North Korea's claim on Wednesday to have carried out nuclear fusion touches on a vision of cheap, green, endless energy that is mustering billions of research dollars among advanced economies and, say experts, may take decades to achieve.

Instead of splitting the atom -- the principle behind the atomic bomb and present-day nuclear reactors -- fusion entails ramming the nuclei of light atomic elements together to make heavier elements and in the process release huge amounts of energy.

In essence, it is the same principle that powers the stars. In the Sun, mighty gravitational forces crush hydrogen atoms together to produce helium, with solar energy the byproduct.

Replicating stellar power on Earth, though, means overcoming a daunting array of technical and financial hurdles and drawing on expertise from many fields and different countries.

So the sketchy claims by the impoverished, enclosed Communist state are bound to be eyed with scepticism.

Rodong Sinmun, the newspaper of Pyongyang's ruling communist party, said the North's experts had developed nuclear fusion using a "Korean-style" thermonuclear device.

"The successful nuclear fusion marks a great event that demonstrated the rapidly developing cutting-edge science and technology of the DPRK (North Korea)," it said.

Under fusion, a huge jolt of heat, to nearly 100 million degrees Celsius (180 million degrees Fahrenheit) would kickstart the process, fusing atomic nuclei and containing them in a charged gas called a plasma.

Getting the process started is only one problem. Another is how to how to sustain it and contain the plasma so that the cloud of particles do not escape.

Then there is the big energy equation -- the cost in energy it takes to pump up the plasma to such high temperatures in comparison with the yield this brings.

So far, despite steady improvements, no one has achieved a self-sustaining fusion event longer than a few minutes and input/yield ratios remain low.

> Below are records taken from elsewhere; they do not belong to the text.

(** X11: a class slot keeps the object its constructor built when the
    zero-argument constructor of a scalar slot in disjoint storage runs
    after it. *)
Theorem class_slot_survives_scalar_slot (T U Args : Type) `{CxxType T} `{CxxType U}
    `{Constructible U Args} `{Destructible U} (args : Args) (p q : Z) (m : memory) :
  is_scalar T = true ->
  is_scalar U = false ->
  faithful_repr U (construct args) ->
  q + sizeof U <= p \/ p + sizeof T <= q ->
  ((call (constructor (make_scheduling_group_key_config_class_args U args)) q m
      ≫= call (constructor (make_scheduling_group_key_config_scalar T)) p)
     ≫= load U q)
  = Some (construct args).
Proof.
  intros _ _ Hv Hdisj. simpl.
  rewrite load_memset_disjoint by exact Hdisj.
  apply (load_store U q (construct args) m Hv).
Qed.

Lemma class_slot_survives_scalar_slot_witness :
  ((call (constructor (make_scheduling_group_key_config_class_args counters (3, -2)))
      4096 ∅
      ≫= call (constructor (make_scheduling_group_key_config_scalar Z)) 4104)
     ≫= load counters 4096)
  = Some {| hits := 3; misses := -2 |}.
Proof.
  assert (Hscalar : is_scalar Z = true) by reflexivity.
  assert (Hclass : is_scalar counters = false) by reflexivity.
  assert (Hv : faithful_repr counters (construct (3, -2))) by (split; reflexivity).
  assert (Hdisj : 4096 + sizeof counters <= 4104 \/ 4104 + sizeof Z <= 4096)
    by (left; simpl; lia).
  exact (class_slot_survives_scalar_slot Z counters (Z * Z) (3, -2) 4104 4096 ∅
           Hscalar Hclass Hv Hdisj).
Defined.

Current projects in nuclear fusion are only at the early experimental stage and have each required commitments of billions of dollars just to be initiated.

A European-led initiative is the International Thermonuclear Experimental Reactor (ITER), located Cadarache, southern France, scheduled to start plasma experiments in 2018 and if successful lead to a commercial reactor in the 2030s.

The backers in the 10-billion-euro scheme are the European Union (EU), which has a 45-percent share, China, India, South Korea, Japan and Russia as well as the United States.

The idea is to have fusion in a reactor fuelled by two isotopes of hydrogen -- deuterium and tritium -- with helium as the waste product in addition to the energy.

The plasma would be contained in a magnetic field in a doughnut-shaped vessel called a tokamak.

Looking at the key issue of fusion ignition, the United States has built the world's largest laser, a 3.5-billion-dollar behemoth covering the size of two football pitches, at the Lawrence Livermore National Laboratory in California.

The idea is for 192 laser beams to zap fuel tiny pellets of beryllium, plastic or high-density carton, so compressing the fuel that temperatures of 111 million C (200 million F) are briefly reached.

Tested for the first time in January, the lasers fire 40 times more power than the average consumption of the entire planet, albeit for only a few nanoseconds.

Fusion's supporters say the abundance of raw materials is almost infinite and the energy itself and its waste products are far safer than with fission, for there is no critical mass. Critics say the research billions would be better spent on improving current clean renewable sources, such as wind, solar and wave energy.